Vakuumbremse
Englisch: vacuum brake
Eisenbahnbremse, die nach dem Prinzip eines in durchgehenden Rohren unter dem Zug und in unter jedem Fahrzeug angebrachten Bremszylindern erzeugten Vakuums funktioniert; die Luft wird durch Ejektoren oder Pumpen auf der Lokomotive abgesaugt.
Vakuumbremse: Druckluftbremsung durch Unterdruck
Eine Vakuumbremse ist ein pneumatisches Bremssystem, das durch die Aufrechterhaltung eines Unterdrucks in einer durchgehenden Leitung arbeitet, die sich über die gesamte Länge eines Zuges erstreckt. Wenn Luft aus Bremszylindern abgesaugt wird, die unter jedem Wagen montiert sind, drückt der Luftdruck oberhalb des Kolbens diesen nach unten und betätigt Bremsbeläge oder Bremsklötze an Rädern oder Trommeln. Dies unterscheidet sich von Drucklufbremsen, die mit positivem Druck arbeiten. Vakuumbremsen waren der Standard auf britischen Eisenbahnen und werden noch auf Museumsbahnen verwendet, wurden aber durch reaktionsfähigere Druckluftsysteme weitgehend verdrängt.
Das Vakuum wird von Strahlpumpen oder Pumpen erzeugt und aufrechterhalten, die an der Lokomotive angebaut sind. Frühe Systeme nutzten Dampfstrahlpumpen, die den Kesseldruck der Maschine zur Erzeugung von Saugwirkung ausnutzten. Spätere Diesel- und Elektrolokomotiven waren mit motorgetriebenen Vakuumpumpen ausgestattet. Das Rohrnetz muss durchgehend und dicht sein und ist über flexible Schläuche mit Schnellkupplungen zwischen den Fahrzeugen verbunden. Jedes Fahrzeug hat einen Bremszylinder, üblicherweise mit einem Durchmesser von 20 bis 24 Zoll, mit einem Kolben, der bei Unterdruck- oder Druckverlust einen Bremshebel oder eine Bremsgestänge betätigt.

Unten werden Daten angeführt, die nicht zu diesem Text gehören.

(** * ServiceLocator.hpp: a shallow embedding of the resolution engine

    The development follows [src/ServiceLocator.hpp].  The immutable pointer
    structure of the program (a locator's [_parent], a context's [_parent],
    [_root] and [_sl]) is carried by inductive handles; every mutable field
    ([_typed_locators], [_bindings], [_eagerBindings], [_fnGet], [_fnCreate],
    [_singleton], [_concreteType], [_fnAfterResolveList]) lives in a [heap]
    keyed by the address of the object that owns it.  Code supplied by the
    client (constructors, factory lambdas, after-resolve callbacks) is a term
    of the free monad [Prog] over the public operations of [Context]; the
    engine runs it through an interpreter indexed by a recursion budget. *)

From Stdlib Require Import String Ascii.
From stdpp Require Import base option list gmap strings.

Local Open Scope string_scope.
Local Open Scope list_scope.

(** ** Identities *)

(** Addresses of heap objects (locators, contexts, bindings, callback lists)
    and identities of the instances handed out by the engine. *)
Definition addr := nat.
Definition obj := nat.

(** [std::type_index]: the model identifies a type with its demangled name,
    the [status = 0] result of [__cxa_demangle] in [getTypeName]. *)
Definition type_index := string.
Definition typeid_void : type_index := "void".

(** [sptr<IFace>]: [None] is [nullptr]. *)
Definition sptr := option obj.

Inductive exn : Type :=
| DuplicateBindingException (message : string)
| RecursiveResolveException (message : string)
| BindingIssueException (message : string)
| UnableToResolveException (message : string)
| bad_function_call
| client_exception (message : string).

(** ** [std::map<std::string, V>]: an association list kept in key order *)

Module smap.
Definition t (V : Type) := list (string * V).

Fixpoint find {V} (k : string) (m : t V) : option V :=
  match m with
  | [] => None
  | (k', v) :: m' => if String.eqb k k' then Some v else find k m'
  end.

(** [std::map::insert]: keeps an existing entry, otherwise places the new
    one at its position in the order of the keys. *)
Fixpoint insert {V} (k : string) (v : V) (m : t V) : t V :=
  match m with
  | [] => [(k, v)]
  | (k', v') :: m' =>
      match String.compare k k' with
      | Lt => (k, v) :: (k', v') :: m'
      | Eq => (k', v') :: m'
      | Gt => (k', v') :: insert k v m'
      end
  end.

Definition keys {V} (m : t V) : list string := map fst m.
Definition values {V} (m : t V) : list V := map snd m.

(** Strictly ascending keys: the iteration order of [std::map]. *)
Fixpoint ascending (ks : list string) : Prop :=
  match ks with
  | [] => True
  | k :: ks' =>
      match ks' with
      | [] => True
      | k' :: _ => String.compare k k' = Lt
      end /\ ascending ks'
  end.
End smap.

(** ** Handles *)

(** A [ServiceLocator] object: its address, the address of its persistent
    [_context], and the [_parent] it was constructed with. *)
Inductive ServiceLocator : Type :=
| RootLocator (sl_addr : addr) (sl_context : addr)
| ChildLocator (sl_addr : addr) (sl_context : addr) (parent : ServiceLocator).

Definition sl_addr (sl : ServiceLocator) : addr :=
  match sl with RootLocator a _ | ChildLocator a _ _ => a end.

Definition sl_context (sl : ServiceLocator) : addr :=
  match sl with RootLocator _ c | ChildLocator _ c _ => c end.


(** The locator chain, closest scope first. *)
Fixpoint sl_chain (sl : ServiceLocator) : list addr :=
  match sl with
  | RootLocator a _ => [a]
  | ChildLocator a _ p => a :: sl_chain p
  end.

(** A [Context] object; [ctx_addr] is its address ([this]). *)
#[warnings="-register-all"]
Inductive Context : Type :=
  mkContext {
      ctx_addr : addr;
      _root : addr;
      _parent : option Context;
      _sl : ServiceLocator;
      _interfaceType : type_index;
      _name : string
    }.

(** The contexts compared by [checkRecursiveResolve]: [c] and its ancestors. *)
Fixpoint ctx_chain (c : Context) : list Context :=
  c :: match c with
       | mkContext _ _ (Some p) _ _ _ => ctx_chain p
       | mkContext _ _ None _ _ _ => []
       end.

(** ** Client code *)

(** Code run by the engine on behalf of the client: the body of a
    constructor, of a factory lambda or of an after-resolve callback.  Each
    constructor is one call on a [Context] the code holds, followed by the
    rest of the code.  Client code that registers bindings, enters locators
    or catches exceptions while a resolution is in progress is not
    represented. *)
Inductive Prog : Type :=
| Return (v : sptr)
| Throw (e : exn)
| New (k : obj -> Prog)
| Resolve (c : Context) (iface : type_index) (named : string) (k : sptr -> Prog)
| TryResolve (c : Context) (iface : type_index) (named : string) (k : sptr -> Prog)
| CanResolve (c : Context) (iface : type_index) (named : string) (k : bool -> Prog)
| ResolveAll (c : Context) (iface : type_index) (k : list sptr -> Prog)
| AfterResolve (c : Context) (fn : Context -> Prog) (k : Prog)
| SetConcreteType (c : Context) (concrete : type_index) (k : Prog)
| Provider (c : Context) (iface : type_index) (named : string) (k : sptr -> Prog)
| TryProvider (c : Context) (iface : type_index) (named : string) (k : sptr -> Prog).

(** Sequencing of client code. *)
Fixpoint pbind (p : Prog) (f : sptr -> Prog) : Prog :=
  match p with
  | Return v => f v
  | Throw e => Throw e
  | New k => New (fun o => pbind (k o) f)
  | Resolve c i n k => Resolve c i n (fun v => pbind (k v) f)
  | TryResolve c i n k => TryResolve c i n (fun v => pbind (k v) f)
  | CanResolve c i n k => CanResolve c i n (fun b => pbind (k b) f)
  | ResolveAll c i k => ResolveAll c i (fun vs => pbind (k vs) f)
  | AfterResolve c fn k => AfterResolve c fn (pbind k f)
  | SetConcreteType c t k => SetConcreteType c t (pbind k f)
  | Provider c i n k => Provider c i n (fun v => pbind (k v) f)
  | TryProvider c i n k => TryProvider c i n (fun v => pbind (k v) f)
  end.

(** ** The heap *)

(** [shared_ptr_binding::_fnGet].  Every assignment to [_fnCreate] in the
    source assigns the same closure to [_fnGet], and [asTransient] copies it
    again, so a [_fnGet] that is a copy of [_fnCreate] is kept as a reference
    to that field. *)
Inductive fnGet_t : Type :=
| fn_empty                    (* default-constructed [std::function] *)
| fn_create                   (* [_fnGet = _fnCreate] *)
| fn_instance (instance : sptr)  (* [toInstance] *)
| fn_singleton                (* the outer lambda of [asSingleton] *)
| fn_cached.                  (* the inner lambda: [return _singleton] *)

Record shared_ptr_binding : Type :=
  mkBinding {
      iface : type_index;             (* the [IFace] of the enclosing class *)
      _fnGet : fnGet_t;
      _fnCreate : option (Context -> Prog);
      _eagerBindings_of : addr;       (* locator owning [*_eagerBindings] *)
      _singleton : sptr               (* [as_clause::_singleton] *)
    }.

(** [TypedServiceLocator<IFace>::_bindings], values are binding addresses. *)
Definition TypedServiceLocator := smap.t addr.

Record Locator : Type :=
  mkLocator {
      _typed_locators : gmap type_index TypedServiceLocator;
      _eagerBindings : list addr
    }.

Record heap : Type :=
  mkHeap {
      next : addr;                                   (* allocator *)
      locators : gmap addr Locator;
      bindings : gmap addr shared_ptr_binding;
      concreteType : gmap addr type_index;           (* [_concreteType] *)
      fnAfterResolveList : gmap addr (addr * list (Context -> Prog));
      created : list addr   (* ghost: one entry per call of a [_fnCreate] *)
    }.

Definition empty_heap : heap := mkHeap 0 ∅ ∅ ∅ ∅ [].

(** ** Outcomes and the state monad *)

Inductive abort : Type :=
| OutOfFuel       (* recursion budget of the model exhausted *)
| Undefined.      (* undefined behaviour: a dangling or deleted object is used *)

Inductive outcome (A : Type) : Type :=
| Ret (a : A)
| Exc (e : exn)
| Abort (r : abort).
Arguments Ret {A} a.
Arguments Exc {A} e.
Arguments Abort {A} r.

Definition M (A : Type) : Type := heap -> outcome A * heap.

Definition throw {A} (e : exn) : M A := fun h => (Exc e, h).
Definition stop {A} (r : abort) : M A := fun h => (Abort r, h).

#[global] Instance M_ret : MRet M := fun A a h => (Ret a, h).

#[global] Instance M_bind : MBind M := fun A B f m h =>
  match m h with
  | (Ret a, h') => f a h'
  | (Exc e, h') => (Exc e, h')
  | (Abort r, h') => (Abort r, h')
  end.

Definition gets {A} (f : heap -> A) : M A := fun h => (Ret (f h), h).
Definition modify (f : heap -> heap) : M unit := fun h => (Ret tt, f h).

(** Runs [f] on the elements of [l] in order and collects the results. *)
Fixpoint mapM {A B} (f : A -> M B) (l : list A) : M (list B) :=
  match l with
  | [] => mret []
  | a :: l' => b ← f a; bs ← mapM f l'; mret (b :: bs)
  end.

Um die Bremsen zu betätigen, lässt der Lokführer mit dem Bremsventil in der Lokomotive schrittweise Luft in die Leitung ein und vermindert so den Unterdruck im gesamten Zug. Dies ist ein gradueller, gleichmäßiger Prozess: Alle Zylinder verlieren den Unterdruck etwa zur gleichen Zeit, sodass alle Bremsen zusammen anziehen. Diese sanfte Bremsung machte Vakuumbremsen bei Personenzügen beliebt, wo plötzliche Halte Unbehagen verursachen. Allerdings hat das System keinen Sicherheitsvorteil bei Rohrbeschädigungen: Bei einem Rohrbruch geht der Unterdruck verloren und alle Bremsen ziehen sofort an, was bei fahrenden Zügen bei schlechter Sicht gefährlich ist.
Grenzen und Niedergang
Vakuumbremsen sprechen langsamer an als Druckluftsysteme, weil der Druckunterschied, der den Kolben treibt, auf etwa 14,5 psi begrenzt ist (Luftdruck minus Vakuum, typischerweise etwa 21 Zoll Quecksilbersäule). Moderne Züge benötigen schnellere und stärkere Bremsleistung. Außerdem können Vakuumbremsen bei Triebzügen ohne umfangreiche Umbauten nicht verwendet werden, was sie für moderne Eisenbahnnetze unpraktisch macht. Das System verlangt auch eine dichte Versiegelung im gesamten Rohrnetz, und kleine Leckagen wirken sich schnell über lange Züge aus.
Der Begriff spiegelt das Grundprinzip des Systems wider: Die Bremse wird vollständig durch die Abwesenheit von Luft statt ihrer Anwesenheit angetrieben. Vakuumbremsen finden sich in historischen Ausrüstungen, Museumsbahnen und älteren Industriebahnsystemen. Sie bleiben pädagogisch wertvoll als Vorläufer moderner pneumatischer Bremsausführungen und als praktisches Beispiel dafür, wie Unterdruck für mechanische Arbeit genutzt werden kann.